WHAT YOU ARE ASKED TO DO: Since only part of the material below is wanted, output exactly the lines from the one with "are part of it. *)" up to and including the one with "encryptKey demoRandom demoSeed".

════════════════════

(* ===== verification/CircuitBreaker.v ===== *)
(** * The upstream circuit breaker (internal/keys/circuitbreaker.go)

    Each operation takes the instant its [time.Now()] returned, in
    nanoseconds. [servers] maps a name to its circuit; the source stores only
    non-nil pointers and every access holds the mutex, so a pointer is its
    value. The loop of [evictOldestLocked] ranges over a Go map, in an order the
    language leaves open: the order is an argument. The Prometheus gauges are
    recomputed from the state and hold no state of their own; the two counters
    are part of it. *)
From S2P Require Import Prelude Decimal GoTime.
From Stdlib Require Import ZArith Lia.
From stdpp Require Import base gmap list strings fin_maps.
#[local] Open Scope Z_scope.

Inductive CircuitState : Type := CircuitClosed | CircuitOpen | CircuitHalfOpen.

#[export] Instance CircuitState_eq_dec : EqDecision CircuitState.
Proof. solve_decision. Defined.

Record serverCircuit : Type := mkCircuit {
  state : CircuitState;
  failures : Z;
  lastFailure : Z;
  lastTouched : Z;
  halfOpenReqs : Z;
}.

Record CircuitBreaker : Type := mkBreaker {
  failureThreshold : Z;
  resetTimeout : Z;
  halfOpenMax : Z;
  serverTTL : Z;
  maxTracked : Z;
  servers : gmap bytes serverCircuit;
  circuitTripsTotal : Z;
  circuitRecoveriesTotal : Z;
}.
(** Without a passphrase an encrypted key file is refused, unless the call that
    looks for it fails: then a new key is generated beside it. *)
Theorem stat_error_mints_key :
  let disk := {[keyFileEncName := bs "sealed"]} in
  (LoadOrGenerate demoRandom [] (World disk [])).1 = Err KeyEncryptedExists
  /\ (LoadOrGenerate demoRandom [] (World disk [IoOk; IoOk; IoFail 0])).1 = Ok (replicate 64 Byte.x03).
Proof. split; vm_compute; reflexivity. Qed.

(** Sealing an empty key needs a passphrase; a damaged header is not taken for a
    plaintext key. *)
Example envelope_vectors :
  encryptKey demoRandom demoSeed [] = Err KeyPassphraseEmpty
  /\ decryptKey demoSeed (bs "pw") = Err ErrBadMagic
  /\ (LoadOrGenerate demoRandom (bs "pw") (World {[keyFileEncName := demoSeed]} [])).1 = Err ErrBadMagic.
Proof. split_and!; vm_compute; reflexivity. Qed.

════════════════════

TASK SOLUTION:
    are part of it. *)
From S2P Require Import Prelude Decimal GoTime.
From Stdlib Require Import ZArith Lia.
From stdpp Require Import base gmap list strings fin_maps.
#[local] Open Scope Z_scope.

Inductive CircuitState : Type := CircuitClosed | CircuitOpen | CircuitHalfOpen.

#[export] Instance CircuitState_eq_dec : EqDecision CircuitState.
Proof. solve_decision. Defined.

Record serverCircuit : Type := mkCircuit {
  state : CircuitState;
  failures : Z;
  lastFailure : Z;
  lastTouched : Z;
  halfOpenReqs : Z;
}.

Record CircuitBreaker : Type := mkBreaker {
  failureThreshold : Z;
  resetTimeout : Z;
  halfOpenMax : Z;
  serverTTL : Z;
  maxTracked : Z;
  servers : gmap bytes serverCircuit;
  circuitTripsTotal : Z;
  circuitRecoveriesTotal : Z;
}.
(** Without a passphrase an encrypted key file is refused, unless the call that
    looks for it fails: then a new key is generated beside it. *)
Theorem stat_error_mints_key :
  let disk := {[keyFileEncName := bs "sealed"]} in
  (LoadOrGenerate demoRandom [] (World disk [])).1 = Err KeyEncryptedExists
  /\ (LoadOrGenerate demoRandom [] (World disk [IoOk; IoOk; IoFail 0])).1 = Ok (replicate 64 Byte.x03).
Proof. split; vm_compute; reflexivity. Qed.

(** Sealing an empty key needs a passphrase; a damaged header is not taken for a
    plaintext key. *)
Example envelope_vectors :
  encryptKey demoRandom demoSeed [] = Err KeyPassphraseEmpty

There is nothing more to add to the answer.